Esther Cohen
I read a wonderful and horrifying memoir this summer by Jonathan Rosen called The Best Minds. The book’s about many things, including friendship. When I finished the book, I decided I’d find out what happened to my freshman roommate,
We’d lived in a room with four others in a very large building of 4,000 women called the Superdorm in Washington, D.C. at The George Washington University, a big school in a big city. A big city was where I wanted to be. I knew I’d live in New York eventually, and thought I should be in another city for four years. I never liked Boston much, and Washington was a good interim step. The dorm was downtown – in walking distance of pretty much everything.
My freshman friend and I were very different from one another, which may be why we became so close. Both Jewish, still our families were very different. Her father was an Army officer who actually supported the Viet Nam war. Mine had a store in a small Connecticut town, My father was Talmudic. Hers was military. She’d grown up in Brookline, an affluent Boston suburb, the third of three children. She was purposeful, organized, careful, and neat. She ironed her clothing, She wore shoes that would endure. Her notebooks were organized. She knew what she wanted.
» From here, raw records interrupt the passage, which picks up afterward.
Definition is_machine_sep (c : ascii) : bool := Ascii.eqb c "," || Ascii.eqb c " ".

(** Whether the scan is inside a name. *)
Fixpoint count_from (inside : bool) (s : string) : Z :=
  match s with
  | EmptyString => 0
  | String c s =>
      if is_machine_sep c then count_from false s
      else if inside then count_from true s else 1 + count_from true s
  end.

Definition count_machines (machines : string) : Z := i32 (count_from false machines).

(** A number of at least [least]. *)
Definition parse_count (least : Z) (arg : string) : option Z :=
  let (v, e) := strtol_end arg in
  if negb (String.eqb e EmptyString) || (v <? least) then None else Some (i32 v).

(** ** The options *)

(** A value, or the message and status 1. *)
Definition want {A} (what arg : string) (o : option A) : pM A :=
  match o with Some a => go a | None => die ("bsub: --" +:+ what +:+ " '" +:+ arg +:+ "'" +:+ endl) 1 end.

(** name=N, appended to the pools asked for so far; [strdup] is not checked. *)
Definition add_tokens (ok : bool) (arg : string) (js : job_submit) : pM job_submit :=
  match strchr_split "=" arg with
  | None | Some (EmptyString, _) => die ("bsub: --tokens: invalid format '" +:+ arg +:+ "', expected name=N" +:+ endl) 1
  | Some (_, count) =>
      let (v, e) := strtol_end count in
      if negb (String.eqb e EmptyString) || (v <=? 0) then die ("bsub: --tokens: invalid count in '" +:+ arg +:+ "'" +:+ endl) 1
      else match js_tokenpool js with
           | None => go (js <| js_tokenpool := if ok then Some arg else None |>)
           | Some prev =>
               if ok then go (js <| js_tokenpool := Some (prev +:+ "," +:+ arg) |>)
               else die ("bsub: out of memory" +:+ endl) 1
           end
  end.

Definition option_step (P : prog_env) (dep_malloc : nat -> bool) (i : nat) (o : opt) (js : job_submit) : pM job_submit :=
  let (c, arg) := o in
  let given d := Ascii.eqb c d in
  if given "q"%char then go (js <| js_queue := Some arg |>)
  else if given "J"%char then go (js <| js_name := Some arg |>)
  else if given "P"%char then go (js <| js_project := Some arg |>)
  else if given "C"%char then go (js <| js_comment := Some arg |>)
  else if given "n"%char then run! v := want "cpus: invalid value" arg (parse_count 1 arg) in go (js <| js_num_cpus := v |>)
  else if given "N"%char then run! v := want "nhosts: invalid value" arg (parse_count 1 arg) in go (js <| js_num_hosts := v |>)
  else if given "M"%char then run! v := want "mem: invalid value" arg (parse_mem arg) in go (js <| js_mem_mb := v |>)
  else if given "s"%char then run! v := want "storage: invalid value" arg (parse_mem arg) in go (js <| js_storage_mb := v |>)
  else if given "g"%char then run! v := want "gpus: invalid value" arg (parse_count 0 arg) in go (js <| js_num_gpus := v |>)
  else if given "G"%char then go (js <| js_gpu_model := Some arg |>)
  else if given "T"%char then add_tokens (pe_alloc P i) arg js
  else if given "x"%char then go (js <| js_flags ::= fun f => Z.lor f JOB_FLAG_EXCLUSIVE |>)
  else if given "m"%char then go (js <| js_machines := Some arg |>)
  else if given "o"%char then go (js <| js_out_file := Some arg |>)
  else if given "e"%char then go (js <| js_err_file := Some arg |>)
  else if given "i"%char then go (js <| js_in_file := Some arg |>)
  else if given "H"%char then go (js <| js_flags ::= fun f => Z.lor f JOB_FLAG_HOLD |>)
  else if given "a"%char then
    run! r := want "array: invalid spec" arg (llb_parse_array arg) in
    go (js <| js_array_start := r.1.1 |> <| js_array_end := r.1.2 |> <| js_array_stride := r.2 |>
           <| js_flags ::= fun f => Z.lor f JOB_FLAG_ARRAY |>)
  else if given "b"%char then
    run! t := must (parse_time_arg P arg) in
    run! t := want "begin: invalid time" arg t in go (js <| js_begin_time := t |>)
  else if given "t"%char then
    run! t := must (parse_time_arg P arg) in
    run! t := want "terminate: invalid time" arg t in go (js <| js_term_time := t |>)
  else if given "w"%char then
    run! ok := must (llb_parse_dependency dep_malloc arg) in
    run! _ := want "dependency: invalid expression" arg (if ok : bool then Some tt else None) in
    go (js <| js_depend_cond := Some arg |>)
  else if given "h"%char then run! _ := puts usage in exit_with 0
  else if given "v"%char then run! _ := puts (LAVALITE_VERSION_STR +:+ endl) in exit_with 0
  else die usage 1.

(** ** After the options *)

(** The checks across options, and the number of hosts from the list of machines. *)
Definition checked (js : job_submit) : pM job_submit :=
  match js_machines js with
  | Some machines =>
      if 0 <? js_num_hosts js then die ("bsub: --nhosts and --machines are mutually exclusive" +:+ endl) 1
      else go (js <| js_num_hosts := count_machines machines |>)
  | None => go js
  end.

Definition checked_gpus (js : job_submit) : pM unit :=
  match js_gpu_model js with
  | Some _ => if js_num_gpus js =? 0 then die ("bsub: --gpu-model requires --gpus" +:+ endl) 1 else go tt
  | None => go tt
  end.

Definition checked_times (js : job_submit) : pM unit :=
  if (0 <? js_begin_time js) && (0 <? js_term_time js) && (js_term_time js <=? js_begin_time js) then
    die ("bsub: --begin must be before --terminate" +:+ endl) 1
  else go tt.

(** Up to the call: the job asked for. *)
Definition prepare (P : prog_env) (dep_malloc : nat -> bool) (opts : list opt) (args : list string) : pM job_submit :=
  run! js := options (option_step P dep_malloc) 0 opts js_zero in
  run! js := checked js in
  run! _ := checked_gpus js in
  run! _ := checked_times js in
  match build_command (pe_alloc P (length opts)) args with
  | None => run! _ := eputs ("bsub: no command specified" +:+ endl) in die usage 1
  | Some command => go (js <| js_command := Some command |>)
  end.

Definition bsub_main `{XdrLib} (HMAC : list Z -> list Z -> option (list Z)) (P : prog_env) (dep_malloc : nat -> bool)
    (opts : list opt) (args : list string) : pM unit :=
  run! js := prepare P dep_malloc opts args in
  run! r := call P (llb_submit HMAC (pe_client P) (pe_submit P) js) in
  match r with
  | inr errno =>
      run! _ := eputs "Job not submitted" in
      run! _ := if negb (errno =? 0) then eputs (": " +:+ pe_strerror P errno) else go tt in
      die endl 1
  | inl job_id =>
      run! _ := puts ("Job <" +:+ print_int job_id +:+ "> is submitted to queue <" +:+ default "default" (js_queue js) +:+ ">." +:+ endl) in
      exit_with 0
  end.

(** * What bsub asks for, and what becomes of it

    The loop over the options as a function of the command line: every option counts with
    its last argument, [--tokens] with all of them.  Then bsub from the command line to
    the job table of mbd and back to the terminal. *)

(** ** The command line as the user means it *)

(** The last argument of an option, and whether it is there. *)
Definition last_arg (d : ascii) (l : list opt) : option string :=
  foldl (fun a x => if Ascii.eqb x.1 d then Some x.2 else a) None l.

Definition given (d : ascii) (l : list opt) : bool := existsb (fun x => Ascii.eqb x.1 d) l.

(** The token requests, with commas between them. *)
Definition token_args (l : list opt) : option string :=
  foldl (fun a x => if Ascii.eqb x.1 "T"%char then Some (match a with None => x.2 | Some p => p +:+ "," +:+ x.2 end) else a) None l.

Definition time_given (P : prog_env) (d : ascii) (l : list opt) : Z :=
  match last_arg d l with
  | None => 0
  | Some arg => match parse_time_arg P arg with Ok (Some t) => t | _ => 0 end
  end.

Definition array_given (l : list opt) : Z * Z * Z :=
  default (0, 0, 0) (last_arg "a" l ≫= llb_parse_array).

Definition flags_given (l : list opt) : Z :=
  (if given "x" l then JOB_FLAG_EXCLUSIVE else 0) + (if given "H" l then JOB_FLAG_HOLD else 0) +
  (if given "a" l then JOB_FLAG_ARRAY else 0).

(** The job of the options, before the checks across them and without its command. *)
Definition asked (P : prog_env) (l : list opt) : job_submit :=
  mk_job_submit (last_arg "J" l) (last_arg "q" l) (last_arg "m" l) (last_arg "G" l) (last_arg "w" l) (last_arg "i" l)
    (last_arg "o" l) (last_arg "e" l) None (last_arg "P" l) (last_arg "C" l)
    (default 0 (last_arg "n" l ≫= parse_count 1)) (default 0 (last_arg "N" l ≫= parse_count 1))
    (default 0 (last_arg "g" l ≫= parse_count 0)) (default 0 (last_arg "M" l ≫= parse_mem))
    (default 0 (last_arg "s" l ≫= parse_mem)) (token_args l) (time_given P "b" l) (time_given P "t" l) (flags_given l)
    (array_given l).1.1 (array_given l).1.2 (array_given l).2.

Definition machines_hosts (js : job_submit) : job_submit :=
  match js_machines js with Some m => js <| js_num_hosts := count_machines m |> | None => js end.

(** The options whose argument can be used; the rest end the program. *)
Definition token_ok (arg : string) : bool :=
  match strchr_split "=" arg with
  | None | Some (EmptyString, _) => false
  | Some (_, count) => match strtol_end count with (v, e) => String.eqb e EmptyString && (0 <? v) end
  end.

Definition isS {A} (o : option A) : bool := match o with Some _ => true | None => false end.

Definition acceptable (P : prog_env) (dep_malloc : nat -> bool) (x : opt) : bool :=
  let (c, arg) := x in
  if existsb (Ascii.eqb c) ["q"; "J"; "P"; "C"; "G"; "x"; "m"; "o"; "e"; "i"; "H"]%char then true
  else if Ascii.eqb c "n" || Ascii.eqb c "N" then isS (parse_count 1 arg)
  else if Ascii.eqb c "g" then isS (parse_count 0 arg)
  else if Ascii.eqb c "M" || Ascii.eqb c "s" then isS (parse_mem arg)
  else if Ascii.eqb c "T" then token_ok arg
  else if Ascii.eqb c "a" then isS (llb_parse_array arg)
  else if Ascii.eqb c "b" || Ascii.eqb c "t" then match parse_time_arg P arg with Ok o => isS o | Crash _ => false end
  else if Ascii.eqb c "w" then match llb_parse_dependency dep_malloc arg with Ok b => b | Crash _ => false end
  else false.

(** Options that contradict each other. *)
Definition consistent (js : job_submit) : bool :=
  negb (isS (js_machines js) && (0 <? js_num_hosts js)) &&
  negb (isS (js_gpu_model js) && (js_num_gpus js =? 0)) &&
  negb ((0 <? js_begin_time js) && (0 <? js_term_time js) && (js_term_time js <=? js_begin_time js)).

(** ** The loop *)

Section loop.
Context (P : prog_env) (dep_malloc : nat -> bool) (Halloc : forall i, pe_alloc P i = true)
  (Htm : is_Some (pe_localtime P (pe_time P))).

Lemma last_arg_snoc d l x : last_arg d (l ++ [x]) = if Ascii.eqb x.1 d then Some x.2 else last_arg d l.
Proof. unfold last_arg. by rewrite foldl_app. Qed.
I was a burgeoning hippie, happy with chaos, happy with colors. My first college clothing purchase was a pair of high heeled purple suede boots. I joined SDS, read my poetry in dark coffee shops with Greek names in downtown D.C. , often went out late to hear music. I wanted to read everything, to travel forever, to live without a plan.
Even so, we were inseparable – she with her clarity, me with my curiosity.Oddly enough, she with all her notebooks and plans dropped out of school after our freshman year. It was hard to say why.
She met someone, a likable man with ambitions of his own. The three of us became friends. He was funny, and open. They married very young. He went to medical school and became a psychiatrist. She became a successful journalist. They each did well, but were unhappy and eventually divorced.
I did not see either of them for many years. I heard through friends that they had both remarried.
In the pandemic, her ex-husband found me on the telephone. He just called one day, the way old friends sometimes do, and we talked for hours about all the years gone by. He told me about his wife (he’s happy), their two grown children, all the work he’d tried to do. He liked his life, his work, seemed generally happy with his choices. Happy enough to be an older man. I asked him about my old college roommate. What was she like now? She’s a different person is pretty much all he said.
This summer I found my old roommate on social media, A successful journalist, she posts very often. I messaged her (I’ve never messaged anyone) and asked her the same question I’d asked her ex. What would you say about your life? She wrote right back and all she said was this: I’m a different person now.
Do you believe her?
Ah, dear Esther, a memoir in progress?